- DATA FOR THIS TASK -
+ + + + +
(** * create_make.py: the Makefile generator, embedded and verified

    A shallow embedding of [create_make.py]: the file classifier
    ([Source_Files.add_file], [scan_files]), the include scanner
    ([find_includes]), the dependency resolver ([create_depend]), the
    emitter and the main program.

    Conventions.
    - A Python [str] is the list of its code points ([list N]); a Python
      [bytes] object or a memory-mapped file is a [list byte].
    - A Python exception is a value of [exn]; a function that may raise
      returns a [result].  A method that mutates its object and may raise
      returns the object as it is left together with the [result].  The
      [Source_Files] object that the functions of the script call [files]
      is called [sf] here, [files] being its dictionary of buckets.
    - The file system is a [World]: the entries of each directory in the
      order [os.scandir] yields them, with the raw content of each file,
      whether a path can be listed and whether a file can be written. *)

From Stdlib Require Import ZArith NArith List Lia Bool Ascii String.
From Stdlib Require Import Strings.Byte.
From stdpp Require Import base option list gmap.

Local Open Scope Z_scope.

(** ** Python strings and bytes *)

Abbreviation str := (list N).
Abbreviation bytes := (list byte).

(** An ASCII literal as a [str]. *)
Definition u (s : string) : str :=
  List.map N_of_ascii (list_ascii_of_string s).

(** An ASCII literal as [bytes] (a [b'...'] literal). *)
Definition b (s : string) : bytes := list_byte_of_string s.

Definition TAB : str := [9%N].
Definition NL : str := [10%N].

#[global] Instance byte_eq_decision : EqDecision byte := Byte.byte_eq_dec.

(** [len(s)] *)
Definition len {A} (l : list A) : Z := Z.of_nat (length l).

(** [n * s] for a string [s] and an integer [n] *)
Definition str_mul (n : Z) (s : str) : str :=
  List.concat (List.repeat s (Z.to_nat n)).

(** The characters [str.strip()] removes: the code points for which
    [str.isspace] holds. *)
Definition is_space (c : N) : bool :=
  ((9 <=? c) && (c <=? 13) || (28 <=? c) && (c <=? 32)
   || (c =? 133) || (c =? 160) || (c =? 5760)
   || (8192 <=? c) && (c <=? 8202)
   || (c =? 8232) || (c =? 8233) || (c =? 8239) || (c =? 8287)
   || (c =? 12288))%N.

Fixpoint lstrip (s : str) : str :=
  match s with
  | [] => []
  | c :: s' => if is_space c then lstrip s' else s
  end.

Definition rstrip (s : str) : str := rev (lstrip (rev s)).

(** [s.strip()] *)
Definition strip (s : str) : str := rstrip (lstrip s).

(** [s.split(sep)] for a one-character separator: every occurrence of the
    separator splits, empty pieces are kept. *)
Fixpoint split (sep : N) (s : str) : list str :=
  match s with
  | [] => [[]]
  | c :: s' =>
      if (c =? sep)%N then [] :: split sep s'
      else match split sep s' with
           | [] => [[c]]
           | w :: ws => (c :: w) :: ws
           end
  end.

(** [s[:-2]] *)
Definition drop_last2 (s : str) : str :=
  firstn (length s - 2)%nat s.

(** [x in l] for a list of strings *)
Definition str_in (x : str) (l : list str) : bool := bool_decide (x ∈ l).

(** *** UTF-8 *)

Definition byte_of_N (n : N) : byte :=
  match Byte.of_N n with Some x => x | None => x00 end.

(** [s.encode('utf-8')]: [None] stands for [UnicodeEncodeError], raised
    on a surrogate code point. *)
Definition encode_cp (c : N) : option bytes :=
  (if c <? 128 then Some [byte_of_N c]
   else if c <? 2048 then
     Some [byte_of_N (192 + c / 64); byte_of_N (128 + c mod 64)]
   else if c <? 65536 then
     if (55296 <=? c) && (c <=? 57343) then None
     else Some [byte_of_N (224 + c / 4096);
                byte_of_N (128 + (c / 64) mod 64);
                byte_of_N (128 + c mod 64)]
   else if c <? 1114112 then
     Some [byte_of_N (240 + c / 262144);
           byte_of_N (128 + (c / 4096) mod 64);
           byte_of_N (128 + (c / 64) mod 64);
           byte_of_N (128 + c mod 64)]
   else None)%N.

Fixpoint encode_utf8 (s : str) : option bytes :=
  match s with
  | [] => Some []
  | c :: s' =>
      match encode_cp c, encode_utf8 s' with
      | Some x, Some y => Some (x ++ y)
      | _, _ => None
      end
  end.

Definition is_cont (x : N) : bool := ((128 <=? x) && (x <=? 191))%N.

(** [bs.decode('utf-8')] in strict mode: [None] stands for
    [UnicodeDecodeError] (a stray or missing continuation byte, an
    overlong form, a surrogate, a code point above U+10FFFF).  [fuel]
    bounds the number of characters. *)
Fixpoint decode_utf8_fuel (fuel : nat) (bs : list N) : option str :=
  match fuel with
  | O => match bs with [] => Some [] | _ => None end
  | S fuel' =>
      match bs with
      | [] => Some []
      | b1 :: r1 =>
          (if b1 <? 128 then cons b1 <$> decode_utf8_fuel fuel' r1
           else if (194 <=? b1) && (b1 <=? 223) then
             match r1 with
             | b2 :: r2 =>
                 if is_cont b2
                 then cons ((b1 - 192) * 64 + (b2 - 128))
                        <$> decode_utf8_fuel fuel' r2
                 else None
             | _ => None
             end
           else if (224 <=? b1) && (b1 <=? 239) then
             match r1 with
             | b2 :: b3 :: r3 =>
                 if is_cont b2 && is_cont b3
                    && negb ((b1 =? 224) && (b2 <? 160))
                    && negb ((b1 =? 237) && (160 <=? b2))
                 then cons ((b1 - 224) * 4096 + (b2 - 128) * 64 + (b3 - 128))
                        <$> decode_utf8_fuel fuel' r3
                 else None
             | _ => None
             end
           else if (240 <=? b1) && (b1 <=? 244) then
             match r1 with
             | b2 :: b3 :: b4 :: r4 =>
                 if is_cont b2 && is_cont b3 && is_cont b4
                    && negb ((b1 =? 240) && (b2 <? 144))
                    && negb ((b1 =? 244) && (144 <=? b2))
                 then cons ((b1 - 240) * 262144 + (b2 - 128) * 4096
                            + (b3 - 128) * 64 + (b4 - 128))
                        <$> decode_utf8_fuel fuel' r4
                 else None
             | _ => None
             end
           else None)%N
      end
  end.

Definition decode_utf8 (bs : bytes) : option str :=
  decode_utf8_fuel (length bs) (List.map Byte.to_N bs).

(** ** Exceptions *)

Inductive exn :=
| MultipleMainError (first_file second_file : str)
| PathNotFound (dir : str)
| ValueError
| IndexError
| KeyError
| UnboundLocalError
| TypeError
| UnicodeEncodeError
| UnicodeDecodeError
| FileNotFoundError
| OSError.

Inductive result (A : Type) :=
| Ok (a : A)
| Raise (e : exn).
Arguments Ok {A} a.
Arguments Raise {A} e.

#[global] Instance exn_eq_decision : EqDecision exn.
Proof. solve_decision. Defined.

#[global] Instance result_eq_decision {A} `{EqDecision A} :
  EqDecision (result A).
Proof. solve_decision. Defined.
(** * stratux-radar-display: the traffic table of [radar.py]

    A shallow embedding of the traffic-ingest callback [new_traffic], the
    own-ship callback [new_situation], the eviction sweep at the end of
    [display_and_cutoff], the drawing functions [draw_all_ac] and
    [draw_display], the helpers they call ([radians_rel],
    [calc_gps_distance], [speaktraffic]) and the shutdown dialogue of
    [shutdownui.py], followed by the properties proved about them.

    Conventions of the embedding.
    - Python numbers (JSON ints and floats, [time.time()]) are real numbers:
      arithmetic is exact, [math.sin], [math.cos], [math.atan], [math.sqrt]
      and [math.pi] are the functions of the real-number library.  Values
      produced by [round()] are Python ints and are integers here.
    - A Python dict with a fixed set of possible keys is a record of
      options: a key is present exactly when its field is [Some].  The
      table [all_ac] is a finite map from ICAO addresses to such records.
    - Module globals form the record [state]; the functions run in a state
      monad with exceptions, so that the writes made before a [KeyError] or
      a [ZeroDivisionError] stay visible, as they do in Python.
    - [radarbluez.speak] is an external sink: each call appends its text to
      the field [spoken]. *)

From Stdlib Require Import Reals Lra Lia ZArith String DecimalString Sorted.
From stdpp Require Import gmap.

Open Scope R_scope.

(** ** Numbers *)

#[global] Instance Rle_decision : RelDecision Rle := Rle_dec.
#[global] Instance Rlt_decision : RelDecision Rlt := Rlt_dec.
#[global] Instance Req_decision : EqDecision R := Req_dec_T.
(** * Analytics event translators of the wallet background script

    A shallow embedding of [src/shared/analytics/analytics.background.ts]:
    the handlers that [trackAppEvents] registers on the event emitter, the
    values and objects they build, and the calls they make to the metrics
    sink.  Code imported from other modules (the parameter builder, the
    provider vocabularies, the URL parser, the preference diff, ...) is a
    field of [Collaborators]; the handlers are written over an arbitrary
    such record. *)

From Stdlib Require Import ZArith Lia.
From stdpp Require Import base gmap strings list pretty.

Local Open Scope string_scope.
#[local] Set Warnings "-register-all".

(** ** JavaScript values *)

Inductive value : Type :=
| VUndefined
| VNull
| VBool (b : bool)
| VNum (n : Z)
| VStr (s : string)
| VArr (items : list value)
| VObj (props : list (string * value))
| VBuiltin (member : string).
(* [VBuiltin k] is the member [k] that an object literal inherits from
   [Object.prototype] (a function, or the prototype itself for
   ["__proto__"]). *)

(** A plain object, as its own enumerable properties. *)
Abbreviation obj := (gmap string value).

(** [{ k1: v1, k2: v2, ... }]: a later property of the same name wins. *)
Definition literal (props : list (string * value)) : obj :=
  foldl (fun o kv => <[kv.1 := kv.2]> o) ∅ props.

(** [{ ...o, ...src }]: the properties of [src] are copied over [o]. *)
Definition spread (src o : obj) : obj := src ∪ o.

(** The members every object literal inherits. *)
Definition Object_prototype : list string :=
  [ "constructor"; "__defineGetter__"; "__defineSetter__"; "hasOwnProperty";
    "__lookupGetter__"; "__lookupSetter__"; "isPrototypeOf";
    "propertyIsEnumerable"; "toString"; "valueOf"; "__proto__";
    "toLocaleString" ].

Definition inherited (k : string) : bool :=
  existsb (String.eqb k) Object_prototype.

(** Property read [o[k]] on an object literal: own property first, then
    the prototype, then [undefined]. *)
Definition get (o : obj) (k : string) : value :=
  match o !! k with
  | Some v => v
  | None => if inherited k then VBuiltin k else VUndefined
  end.

Definition nullish (v : value) : bool :=
  match v with
  | VUndefined | VNull => true
  | _ => false
  end.

(** [a ?? b] *)
Definition coalesce (a b : value) : value := if nullish a then b else a.

Definition truthy (v : value) : bool :=
  match v with
  | VUndefined | VNull => false
  | VBool b => b
  | VNum n => negb (n =? 0)%Z
  | VStr s => negb (String.eqb s "")
  | VArr _ | VObj _ | VBuiltin _ => true
  end.

(** [a || b] *)
Definition or_else (a b : value) : value := if truthy a then a else b.

(** An optional string field: absent reads as [undefined]. *)
Definition optional (s : option string) : value :=
  match s with
  | Some x => VStr x
  | None => VUndefined
  end.

(** A nullable string field: absent reads as [null]. *)
Definition nullable (s : option string) : value :=
  match s with
  | Some x => VStr x
  | None => VNull
  end.

(** ** Exceptions *)

Inductive exn : Type :=
| TypeError (msg : string)
| Failure (msg : string).
Lemma fromSpotId_is_safe_witness :
  In "/checkin?contentId=spot 2&contentType=12&fromSpotId=spot%202"
    (navigations
       (handleCheckInClick (mkManager false (fun _ => None))
          spaced))
  /\ exists front,
       "/checkin?contentId=spot 2&contentType=12&fromSpotId=spot%202"
       = front +++ "&fromSpotId=" +++ "spot%202".
Proof.
  assert (H : In "/checkin?contentId=spot 2&contentType=12&fromSpotId=spot%202"
                (navigations
                   (handleCheckInClick (mkManager false (fun _ => None))
                      spaced))).
  { left. reflexivity. }
  split; [exact H |].
  exact (proj1 (fromSpotId_is_safe (mkManager false (fun _ => None))
                  spaced) _ H).
Defined.

Lemma icon_identifies_category_witness :
  In "음식" knownCategories
  /\ getCategoryIcon "음식" = getCategoryIcon "음식"
  /\ ~ In "카페" knownCategories
  /\ getCategoryIcon "카페" = IconEl MapPin "w-4 h-4".
Proof.
  assert (Hin : In "음식" knownCategories).
  { unfold knownCategories. simpl. tauto. }
  assert (Hout : ~ In "카페" knownCategories).
  { unfold knownCategories. simpl. intuition discriminate. }
  split; [exact Hin |]. split; [reflexivity |]. split; [exact Hout |].
  exact (proj2 (proj2 (icon_identifies_category "카페" "카페")) Hout).
Defined.

End SpotFacts.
+ + + + +
Only the lines from the start of the data to the line holding "Definition str_mul (n" are wanted; return them exactly, both ends included.

(** * create_make.py: the Makefile generator, embedded and verified

    A shallow embedding of [create_make.py]: the file classifier
    ([Source_Files.add_file], [scan_files]), the include scanner
    ([find_includes]), the dependency resolver ([create_depend]), the
    emitter and the main program.

    Conventions.
    - A Python [str] is the list of its code points ([list N]); a Python
      [bytes] object or a memory-mapped file is a [list byte].
    - A Python exception is a value of [exn]; a function that may raise
      returns a [result].  A method that mutates its object and may raise
      returns the object as it is left together with the [result].  The
      [Source_Files] object that the functions of the script call [files]
      is called [sf] here, [files] being its dictionary of buckets.
    - The file system is a [World]: the entries of each directory in the
      order [os.scandir] yields them, with the raw content of each file,
      whether a path can be listed and whether a file can be written. *)

From Stdlib Require Import ZArith NArith List Lia Bool Ascii String.
From Stdlib Require Import Strings.Byte.
From stdpp Require Import base option list gmap.

Local Open Scope Z_scope.

(** ** Python strings and bytes *)

Abbreviation str := (list N).
Abbreviation bytes := (list byte).

(** An ASCII literal as a [str]. *)
Definition u (s : string) : str :=
  List.map N_of_ascii (list_ascii_of_string s).

(** An ASCII literal as [bytes] (a [b'...'] literal). *)
Definition b (s : string) : bytes := list_byte_of_string s.

Definition TAB : str := [9%N].
Definition NL : str := [10%N].

#[global] Instance byte_eq_decision : EqDecision byte := Byte.byte_eq_dec.

(** [len(s)] *)
Definition len {A} (l : list A) : Z := Z.of_nat (length l).

(** [n * s] for a string [s] and an integer [n] *)
Definition str_mul (n : Z) (s : str) : str :=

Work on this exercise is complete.